The most dangerous part of the heavenly ascent described in Maaseh Merkavah (the Divine Chariot) is not the destination—it is the journey. At each of the seven gates leading to the seven Hekhalot (heavenly palaces), fearsome angelic guards challenge the mystic. Without the correct passwords—specific divine names and angelic seals—the guards will destroy the intruder. The text is explicit: an unworthy or unprepared soul attempting this ascent will be consumed by angelic fire.

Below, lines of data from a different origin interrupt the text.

Lemma kept_only_skip eid a l seen fs fs0 rows fs' :
  adds_only eid a fs fs0 -> kept_only eid l seen fs0 rows fs' -> kept_only eid (a :: l) seen fs rows fs'.
Proof.
  intros [Hsub Hnew] (H1 & H2 & H3 & H4 & H5). split_and!; [by etrans| | |done|done].
  - intros p d Hp. destruct (H2 p d Hp) as [Hp0|(x & Hx & Hr)]; [|right; exists x; by split; [right|]].
    destruct (Hnew p d Hp0) as [?|(? & ? & ?)]; [by left|]. right. exists a. split_and!; try done. by left.
  - intros r Hr. destruct (H3 r Hr) as (x & Hx & Hrest). exists x. by split; [right|].
Qed.

Lemma kept_only_row eid a l seen fs fs0 s rows fs' :
  adds_only eid a fs fs0 -> accepted a -> is_Some (fs0 !! target eid (filename a) (content a)) ->
  s = {| storage_url := "file://" +:+ target eid (filename a) (content a); sha256 := sha256_hex (content a);
         stored_size := slen (content a) |} ->
  ~ In (sha256 s) seen -> kept_only eid l (sha256 s :: seen) fs0 rows fs' ->
  kept_only eid (a :: l) seen fs (stored_row eid a s :: rows) fs'.
Proof.
  intros Hadds Hacc [d0 Hd0] -> Hseen (H1 & H2 & H3 & H4 & H5).
  destruct (kept_only_skip eid a l seen fs fs0 rows fs') as (K1 & K2 & K3 & K4 & K5); [done| |].
  { split_and!; try done. intros r Hr Hin. apply (H5 r Hr). by right. }
  split_and!; [done|done| | |].
  - intros r [<-|Hr]; [|by apply K3]. exists a. split_and!; [by left|done| |done].
    exists d0. eapply map_subseteq_spec; [exact H1|done].
  - cbn. constructor; [|done]. intros (r & Hr & Hin)%in_map_iff. apply (H5 r Hin). cbn. by left.
  - intros r [<-|Hr]; [done|by apply K5].
Qed.

Lemma store_attachments_spec eid l : forall seen fs rows fs',
  store eid seen l fs = (rows, fs') -> kept_only eid l seen fs rows fs'.
Proof.
  assert (Hsame : forall a fs, adds_only eid a fs fs) by (split; [done|by left]).
  induction l as [|a l IH]; intros seen fs rows fs'; cbn [_store_attachments].
  { intros [= <- <-]. split_and!; try done; [by left|apply List.NoDup_nil]. }
  destruct (String.eqb_spec (sanitize_extension (filename a)) "bin") as [Hbin|Hbin].
  { intros Hs. by eapply kept_only_skip, IH. }
  unfold put. destruct (enforce (content a)) as [report|exc] eqn:Henf; [|intros Hs; by eapply kept_only_skip, IH].
  assert (Hacc : accepted a) by (split; [by exists report|by apply sanitize_extension_allowed]).
  assert (Hadds : adds_only eid a fs (write_new (target eid (filename a) (content a)) (content a) fs)).
  { split; [apply write_new_subseteq|]. intros p d [?|[-> ->]]%write_new_lookup; [by left|by right]. }
  destruct (existsb _ seen) eqn:Hseen; [intros Hs; by eapply kept_only_skip, IH|].
  destruct (_store_attachments _ _ _ _ _ _ _) as [rows0 fs0] eqn:Hs. intros [= <- <-].
  eapply kept_only_row; [exact Hadds|done|apply write_new_is_Some|done| |by apply IH].
  intros Hin. apply not_true_iff_false in Hseen. apply Hseen, existsb_exists. eexists. split; [exact Hin|apply String.eqb_refl].
Qed.

(** What the attachments of an e-mail leave on disk and in the tables.  No
    file that was there is changed or lost; every new file holds, byte for byte,
    an attachment that passed the antivirus gate and whose name has an allowed
    extension, at the path of its own digest; every row names such a file, with
    its digest and its size; and no two rows of an e-mail have one digest. *)
Theorem attachments_are_gated eid l fs rows fs' n uuid :
  store eid [] l fs = (rows, fs') ->
  fs ⊆ fs' /\
  (forall p d, fs' !! p = Some d -> fs !! p = Some d \/
     exists a, In a l /\ accepted a /\ d = content a /\ p = target eid (filename a) d) /\
  Forall (fun r => inbound_email_id r = eid /\
     exists a, In a l /\ accepted a /\ at_sha256 r = sha256_hex (content a) /\ size_bytes r = slen (content a) /\
       at_storage_url r = "file://" +:+ target eid (filename a) (content a) /\
       is_Some (fs' !! target eid (filename a) (content a))) (number uuid n rows) /\
  List.NoDup (map at_sha256 (number uuid n rows)).
Proof.
  intros (H1 & H2 & H3 & H4 & _)%store_attachments_spec. split_and!; [done|done| |].
  - clear H4. revert n. induction rows as [|r rows IH]; intros n; cbn [number]; constructor.
    + destruct (H3 r) as (a & Ha & Hacc & Hf & Hr); [by left|]. destruct (Hr (uuid n)) as (E1 & E2 & E3 & E4).
      split; [done|]. by exists a.
    + apply IH. intros r' Hr'. apply H3. by right.
  - assert (Hm : map at_sha256 (number uuid n rows) = map (fun r => at_sha256 (r "")) rows); [|by rewrite Hm].
    clear H4. revert n. induction rows as [|r rows IH]; intros n; cbn; [done|]. f_equal.
    + destruct (H3 r) as (a & _ & _ & _ & Hr); [by left|]. by rewrite (proj1 (Hr _)), (proj1 (Hr _)).
    + apply IH. intros r' Hr'. apply H3. by right.
Qed.
End Attachments.

(** ** A small installation *)

Module DemoInbound.
Definition cfg : inbound_settings :=
  {| inbound_email_enabled := true; inbound_email_domain := "in.getonce.com"; inbound_max_email_size_mb := 30;
     inbound_max_attachment_size_mb := 10 |}.
Definition uuid (n : nat) : string := "id" +:+ zpad 3 (Z.of_nat n).
Definition re_search (p s : string) : option bool := Some (contains (lower p) (lower s)).
Definition repr_other (j : json) : string := "".
Definition payload_get (k : string) (s : SupplierSubmission) : option json :=
  snd <$> find_first (fun kv => String.eqb kv.1 k) (payload_json s).
Definition sha (b : bytes) : string := "sha-" +:+ b.
Definition enforce : bytes -> result av_error ScanReport :=
  enforce_clean None None (fun _ => Stream None) (fun _ => "") (fun _ => "") EicarScanner true.

Definition supplier (i t e : string) : InboundSupplier := {| is_id := i; is_tenant_id := t; primary_email := Some e |}.
Definition portal : Portal := {| portal_pk := "portal-1"; platform := CNA; display_name := "CNA"; base_url := None; is_supported := true; risky := false |}.

Definition db : InboundDB :=
  {| emails := []; attachments := []; rules := [];
     in_tenants := [{| it_id := "t1"; it_slug := "acme"; it_is_active := true; inbound_secret_token := Some "tok" |};
                    {| it_id := "t2"; it_slug := "loud"; it_is_active := true; inbound_secret_token := Some "Tok" |}];
     in_suppliers := [supplier "s1" "t1" "ann@x.com"; supplier "s2" "t2" "bob@y.com"];
     in_portals := [portal]; drafts := []; next_id := 0 |}.

Definition mail (from to subj : string) (atts : list (string * bytes)) : ParsedEmail :=
  {| pe_message_id := "m1"; pe_from_address := from; pe_to_address := to; pe_from_name := None; pe_cc_addresses := None;
     pe_subject := Some subj; pe_text_body := Some "hello"; pe_html_body := None; pe_in_reply_to := None; pe_headers := None;
     pe_attachments := map (fun a => {| filename := a.1; content_type := None; content := a.2 |}) atts;
     pe_raw_bytes := Some "raw" |}.

Abbreviation run p := (ingest cfg uuid re_search repr_other "/store" sha enforce [] 100 p (Session db db, ∅)).
Definition first_mail : ParsedEmail :=
  mail "Ann@x.com" "submissions+Tok@acme.in.getonce.com" "Renewal"
    [("coi.pdf", "%PDF-1"); ("again.PDF", "%PDF-1"); ("bad.pdf", EICAR_TEST_STRING); ("run.exe", "MZ")].
(** The first tenant's mail is accepted with a token that has no capital letter. *)
Definition result_of {A} (r : result inbound_error A) (d : A) : A := match r with Ok x => x | Raise _ => d end.
Definition nobody : InboundEmail := new_email 0 "" "" "" 0 first_mail.
Definition row : InboundEmail := (result_of (run first_mail).1 (nobody, true)).1.

Lemma first_mail_run : exists st', run first_mail = (Ok (row, false), st').
Proof. eexists. vm_compute. reflexivity. Qed.

Lemma start_ok : inbox_ok uuid [] db.
Proof. split; [apply List.NoDup_nil|intros []]. Qed.

(** One row and two files remain of four attachments. *)
Example first_mail_outcome :
  map (fun s => (sub_id s, supplier_id s)) (drafts (committed (run first_mail).2.1)) = [("id002", "s1")] /\
  map (fun a => (at_id a, at_filename a)) (attachments (committed (run first_mail).2.1)) = [("id001", "coi.pdf")] /\
  (run first_mail).2.2 !! "/store/id000/sha-%PDF-1.pdf" = Some "%PDF-1" /\ size (run first_mail).2.2 = 2%nat.
Proof. split_and!; vm_compute; reflexivity. Qed.

Lemma ingest_exactly_once_witness : exists W,
  (run first_mail).2.1 = Session W W /\ In row (emails W) /\
  ingest cfg uuid re_search repr_other "/store" sha enforce [] 200 first_mail (run first_mail).2 =
    (Ok (row, true), (run first_mail).2).
Proof.
  destruct first_mail_run as [st' Hrun].
  destruct (ingest_exactly_once cfg uuid re_search repr_other "/store" sha enforce [] 100 first_mail db ∅ row false st'
              start_ok Hrun) as (Hm & W & HW & Hin & _ & Hagain).
  exists W. rewrite Hrun. split; [exact HW|]. split; [exact Hin|]. apply Hagain. symmetry. exact Hm.
Defined.

Lemma attachments_are_gated_witness :
  let '(rows, fs) := _store_attachments "/store" sha enforce "e1" [] (pe_attachments first_mail) ∅ in
  List.NoDup (map at_sha256 (number uuid 7 rows)) /\
  forall p d, fs !! p = Some d -> exists a, In a (pe_attachments first_mail) /\ accepted enforce a /\ d = content a.
Proof.
  destruct (_store_attachments "/store" sha enforce "e1" [] (pe_attachments first_mail) ∅) as [rows fs] eqn:Hs.
  destruct (attachments_are_gated "/store" sha enforce "e1" (pe_attachments first_mail) ∅ rows fs 7 uuid Hs)
    as (_ & Hnew & _ & Hnd).
  split; [exact Hnd|]. intros p d Hp. destruct (Hnew p d Hp) as [Hold|(a & Ha & Hacc & Hd & _)].
  - by rewrite lookup_empty in Hold.
  - exists a. split; [exact Ha|]. split; [exact Hacc|exact Hd].
Defined.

The gatekeepers of the first palace are Dumiel and Kaftziel. They demand that the mystic present a hotam (חותם), a seal—essentially a mystical credential proving that the ascent has been authorized by the heavenly court. The seal is not a physical object but a configuration of divine names that the mystic must recite perfectly. One wrong syllable, one misplaced name, and the angels attack.

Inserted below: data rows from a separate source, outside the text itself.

(* ===== verification/ImapPoll.v ===== *)
(** * Polling a mailbox

    workers/imap_client.py and the poll task of workers/tasks/inbound_tasks.py: the mark of
    the last message seen, kept in a JSON file, the search and the fetches of one poll, the
    reading of a message, and its ingestion in a session of its own.  The mail server, the
    parser of messages of the [email] package, [json.loads] and [json.dumps] are
    arguments. *)

From Stdlib Require Import Ascii.
From S2P Require Import Prelude PyStr Json Encoding AvScanner InboundModels InboundEmail.

(** ** Messages *)

(** What the parser of the [email] package makes of a part: [get_content_type()],
    [get_content_disposition()], [is_multipart()], [get_payload(decode=True)] and
    [get_content()], whose exceptions are [Raise], [get_payload()] of a part that is not
    multipart, and [get_filename()]; a content that is no text is [None]. *)
Record Part : Type := {
  pt_type : string; pt_disposition : option string; pt_multipart : bool; pt_decoded : result string (option bytes);
  pt_content : result string (option string); pt_payload : option string; pt_filename : option string }.
(** A message: its headers in order, itself as a part, and the parts below it, as [walk]
    meets them. *)
Record EmailMessage : Type := { ms_headers : list (string * string); ms_top : Part; ms_below : list Part }.
Definition walk (m : EmailMessage) : list Part := ms_top m :: ms_below m.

The guards become progressively more terrifying. At the second gate stands Tagrin (טגרין), who appears as a warrior made of hailstones and lightning. At the third gate, the guardian angels hurl what appears to be iron bars at the mystic—a test of resolve, since the bars are illusions designed to frighten the unworthy into retreat. The Talmud (Chagigah 14b) tells the famous story of four rabbis who entered the Pardes (paradise)—Ben Azzai died, Ben Zoma went mad, Elisha ben Avuya became a heretic, and only Rabbi Akiva "entered in peace and departed in peace." Maaseh Merkavah dramatizes exactly the kinds of dangers the Talmud hints at.

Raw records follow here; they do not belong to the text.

(** middleware/security_headers.py, [build_security_headers]. *)
Definition build_security_headers (is_local hsts_enabled is_html : bool) (csp_report_uri : option string)
  : list (string * string) :=
  [("X-Content-Type-Options", "nosniff"); ("X-Frame-Options", "DENY");
   ("Referrer-Policy", "strict-origin-when-cross-origin");
   ("Permissions-Policy", "camera=(), microphone=(), geolocation=(), payment=(), "
      +:+ "usb=(), accelerometer=(), gyroscope=(), magnetometer=()");
   ("Cross-Origin-Opener-Policy", "same-origin"); ("Cross-Origin-Resource-Policy", "same-site")]
  ++ (if hsts_enabled && negb is_local
      then [("Strict-Transport-Security", "max-age=63072000; includeSubDomains; preload")] else [])
  ++ (if is_html then [("Content-Security-Policy", _csp_value csp_report_uri)] else []).

Definition add_defaults (extra : list (string * string)) (r : HttpResponse) : HttpResponse :=
  {| rs_status := rs_status r; rs_hdrs := fold_left (fun h kv => setdefault kv.1 kv.2 h) extra (rs_hdrs r);
     rs_content := rs_content r |}.

(** middleware/security_headers.py, [SecurityHeadersMiddleware.dispatch]. *)
Definition security_headers (hsts_enabled : bool) (csp_report_uri : option string) (call_next : application W)
  : application W := fun request =>
  let* response := call_next request in
  let host := lower (strip (fst (fst (partition_char ":" (default "" (header "host" (rq_hdrs request))))))) in
  let is_local := existsb (String.eqb host) _LOCAL_HOSTS in
  let is_html := startswith "text/html" (lower (default "" (header "content-type" (rs_hdrs response)))) in
  ret (add_defaults (build_security_headers is_local hsts_enabled is_html csp_report_uri) response).

(** middleware/request_id.py, [_is_valid]; a header holds no newline. *)
Definition valid_request_id (value : string) : bool :=
  sall (fun c => is_alnum c || contains_char c "_-") value && (8 <=? slen value) && (slen value <=? 128).

(** middleware/request_id.py, [set_request_id]; [fresh] is the new UUID. *)
Definition set_request_id (fresh : string) (value : option string) : string :=
  match value with Some v => if truthy v && valid_request_id v then v else fresh | None => fresh end.

(** middleware/request_id.py, [RequestIDMiddleware.dispatch]. *)
Definition request_ids (fresh : string) (call_next : application W) : application W := fun request =>
  let rid := set_request_id fresh (header "X-Request-ID" (rq_hdrs request)) in
  let* response := call_next request in
  ret (with_header "X-Request-ID" rid response).

(** These of the middleware in the order of main.py: the one added last is
    outermost. *)
Definition http_stack (cfg : csrf_config) (token fresh : string) (hsts : bool) (csp : option string)
    (app : application W) : application W :=
  versioning (conditional (csrf cfg token (request_ids fresh (security_headers hsts csp app)))).
End Middleware.

(** ** Lemmas *)

Lemma contains_char_none c s : sall (fun d => negb (Ascii.eqb c d)) s = true -> contains_char c s = false.
Proof. intros H. by apply sany_false_sall. Qed.

(** The characters of a hexadecimal digest. *)
Definition hex_text (s : string) : Prop := sall (fun c => is_digit c || in_range 97 102 c) s = true.

Lemma hex_char_facts c : is_digit c || in_range 97 102 c = true ->
  is_space c = false /\ Ascii.eqb "," c = false /\ Ascii.eqb "*" c = false.
Proof.
  intros H. assert (Hr : 48 <= ord c <= 57 \/ 97 <= ord c <= 102).
  { apply orb_true_iff in H as [H|H]; apply in_range_spec in H; lia. }
  split_and!.
  - unfold is_space, in_range. lia.
  - destruct (Ascii.eqb_spec "," c) as [<-|]; [change (ord ",") with 44 in Hr; lia|done].
  - destruct (Ascii.eqb_spec "*" c) as [<-|]; [change (ord "*") with 42 in Hr; lia|done].
Qed.

Lemma sall_hex f s : hex_text s -> (forall c, is_digit c || in_range 97 102 c = true -> f c = true) -> sall f s = true.
Proof. intros Hs Hf. exact (sall_impl _ _ _ Hf Hs). Qed.

Section Tags.
Context (sha256_hex : bytes -> string) (Hhex : forall b, hex_text (sha256_hex b)).
Local Abbreviation tag := (compute_weak_etag sha256_hex).

Lemma strip_quoted h : hex_text h -> strip (quote +:+ h +:+ quote) = quote +:+ h +:+ quote.
Proof.
  intros Hh. apply strip_by_none. rewrite !sall_append. rewrite (sall_hex _ h Hh); [done|].
  intros c Hc. by apply hex_char_facts in Hc as [-> _].
Qed.

Lemma normalize_quoted h : hex_text h -> _normalize_token (quote +:+ h +:+ quote) = quote +:+ h +:+ quote.
Proof.
  intros Hh. unfold _normalize_token. rewrite (strip_quoted _ Hh). by destruct h.
Qed.

Lemma normalize_tag b : _normalize_token (tag b) = quote +:+ sha256_hex b +:+ quote.
Proof.
  unfold _normalize_token, compute_weak_etag.
  assert (Hs : strip ("W/" +:+ quote +:+ sha256_hex b +:+ quote) = "W/" +:+ quote +:+ sha256_hex b +:+ quote).
  { apply strip_by_none. rewrite !sall_append. rewrite (sall_hex _ _ (Hhex b)); [done|].
    intros c Hc. by apply hex_char_facts in Hc as [-> _]. }
  rewrite Hs. replace (startswith "W/" _) with true by (symmetry; apply prefix_spec; by eexists).
  cbn [String.append sdrop]. apply strip_quoted, Hhex.
Qed.

Lemma quoted_inj a b : quote +:+ a +:+ quote = quote +:+ b +:+ quote -> a = b.
Proof.
  intros H. apply append_inj_l in H. assert (Hl : String.length a = String.length b).
  { apply (f_equal String.length) in H. rewrite !length_append in H. lia. }
  by apply (append_inj_length a b quote quote Hl) in H as [].
Qed.

(** A tag served for [b] matches exactly the tags of bodies with its digest. *)
Lemma tag_hits b b' r :
  header "If-None-Match" (rq_hdrs r) = Some (tag b) ->
  if_none_match_hits r (tag b') = String.eqb (sha256_hex b) (sha256_hex b').
Proof.
  intros Hr. unfold if_none_match_hits. rewrite Hr.
  assert (Hstar : contains_char "*" (tag b) = false).
  { apply contains_char_none. unfold compute_weak_etag. rewrite !sall_append, (sall_hex _ _ (Hhex b)); [done|].
    intros c Hc. by apply hex_char_facts in Hc as (_ & _ & ->). }
  assert (Hcomma : split_char "," (tag b) = [tag b]).
  { apply split_char_none. unfold compute_weak_etag. rewrite !sall_append, (sall_hex _ _ (Hhex b)); [done|].
    intros c Hc. by apply hex_char_facts in Hc as (_ & -> & _). }
  rewrite Hstar. unfold _parse_if_header. rewrite Hcomma. cbn [map]. rewrite normalize_tag.
  assert (Ht : forall h, truthy (quote +:+ h) = true) by done. cbn [List.filter]. rewrite Ht. cbn [existsb].
  unfold etag_matches. rewrite normalize_tag, (normalize_quoted _ (Hhex b)). rewrite orb_false_r.
  replace (String.eqb (quote +:+ sha256_hex b +:+ quote) "*") with false by done.
  replace (truthy (tag b)) with true by done. cbn [orb andb].
  destruct (String.eqb_spec (sha256_hex b) (sha256_hex b')) as [->|Hne].
  - by rewrite String.eqb_refl.
  - apply String.eqb_neq. intros H. by apply quoted_inj in H.
Qed.
End Tags.

(** ** Properties *)

(** Revalidation with an entity tag.  A GET that presents the tag served for
    the bytes [b] is passed on to the application once; when its answer is a
    success without a tag of its own, the client gets 304 without a body exactly
    if the digest of the current body is that of [b], and otherwise the same
    status and body with the tag of the current body. *)
Theorem conditional_revalidation {W} sha256_hex (app : application W) b r s resp s' :
  (forall b, hex_text (sha256_hex b)) ->
  rq_meth r = "GET" -> conditional_excluded (rq_url_path r) = false ->
  header "If-None-Match" (rq_hdrs r) = Some (compute_weak_etag sha256_hex b) ->
  app r s = (Ok resp, s') -> 200 <= rs_status resp < 300 -> existing_etag resp = None ->
  exists out, conditional sha256_hex app r s = (Ok out, s') /\
    if String.eqb (sha256_hex b) (sha256_hex (rs_content resp))
    then rs_status out = 304 /\ rs_content out = ""
    else rs_status out = rs_status resp /\ rs_content out = rs_content resp /\
         In ("etag", compute_weak_etag sha256_hex (rs_content resp)) (rs_hdrs out).
Proof.
  intros Hhex Hm Hx Htag Happ Hst Het. unfold conditional. rewrite Hm, Hx.
  replace (negb (existsb (String.eqb "GET") ["GET"; "HEAD"]) || false) with false by done.
  rewrite (bind_run _ _ _ _ _ Happ).
  replace ((200 <=? rs_status resp) && (rs_status resp <? 300)) with true by lia. cbn [negb]. rewrite Het. cbv zeta.
  rewrite (tag_hits sha256_hex Hhex b _ r Htag). eexists. split; [reflexivity|].
  destruct (String.eqb _ _); [done|]. split_and!; [done|done|]. cbn. rewrite !in_app_iff. left. right. by left.
Qed.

At the sixth gate—the most perilous of all—the guardian angel is Dumah (דומה), the angel of silence and death, who in rabbinic tradition oversees the souls of the dead. Dumah demands not just divine names but proof of the mystic's moral worthiness. The text states that anyone who has committed certain sins—even if they know all the correct passwords—will be expelled at this gate.
The password system of Maaseh Merkavah reflects a sophisticated theology of spiritual access. Knowledge alone is insufficient. The correct names must be combined with genuine piety, proper preparation, and—most importantly—divine permission. The heavenly bureaucracy is strict, but it is not arbitrary. It protects the sacred from the unprepared.